START INPUT FOR THIS TASK

(** X13. The type [typeForRelationship] answers with, and so the type of a
    descriptor [inverseFor] returns, is one of the types [relatedTypes]
    lists. *)
Theorem related_type_listed : forall this name types,
    relatedTypes this = Ok types ->
    (forall type,
        typeForRelationship this name = Some type -> In (Some type) types)
    /\ (forall d,
           inverseFor this name = Ok (Some d) -> In (Some (inv_type d)) types).
Proof.
  intros this name types E.
  assert (forall type,
             typeForRelationship this name = Some type ->
             In (Some type) types) as T.
  { intros type H.
    apply (proj1 (proj2 (relatedTypes_Ok_members this types E))).
    unfold Ext.typeForRelationship in H.
    destruct (EmberMap.get String.eqb (relationshipsByName this) name)
      as [r | ] eqn:Er; [ | discriminate ].
    apply relationshipsByName_get_Some in Er. destruct Er as [meta [i Ed]].
    apply descriptorOf_Some in Ed. simpl in Ed.
    destruct Ed as [rel [_ [kind [type' _]]]].
    exists name, (meta_kind meta), meta. split; [ exact i | ].
    split; [ exact rel | ]. split; [ reflexivity | congruence ]. }
  split; [ exact T | ].
  intros d H. apply T.
  apply (inverseFor_descriptor_sound typeForRelationshipMeta this name d H).
Qed.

END INPUT FOR THIS TASK

**PROMPT**
Restate every entry above word for word.

**SOLUTION TO THIS EXERCISE**
(** X13. The type [typeForRelationship] answers with, and so the type of a
    descriptor [inverseFor] returns, is one of the types [relatedTypes]
    lists. *)
Theorem related_type_listed : forall this name types,
    relatedTypes this = Ok types ->
    (forall type,
        typeForRelationship this name = Some type -> In (Some type) types)
    /\ (forall d,
           inverseFor this name = Ok (Some d) -> In (Some (inv_type d)) types).
Proof.
  intros this name types E.
  assert (forall type,
             typeForRelationship this name = Some type ->
             In (Some type) types) as T.
  { intros type H.
    apply (proj1 (proj2 (relatedTypes_Ok_members this types E))).
    unfold Ext.typeForRelationship in H.
    destruct (EmberMap.get String.eqb (relationshipsByName this) name)
      as [r | ] eqn:Er; [ | discriminate ].
    apply relationshipsByName_get_Some in Er. destruct Er as [meta [i Ed]].
    apply descriptorOf_Some in Ed. simpl in Ed.
    destruct Ed as [rel [_ [kind [type' _]]]].
    exists name, (meta_kind meta), meta. split; [ exact i | ].
    split; [ exact rel | ]. split; [ reflexivity | congruence ]. }
  split; [ exact T | ].
  intros d H. apply T.
  apply (inverseFor_descriptor_sound typeForRelationshipMeta this name d H).
Qed.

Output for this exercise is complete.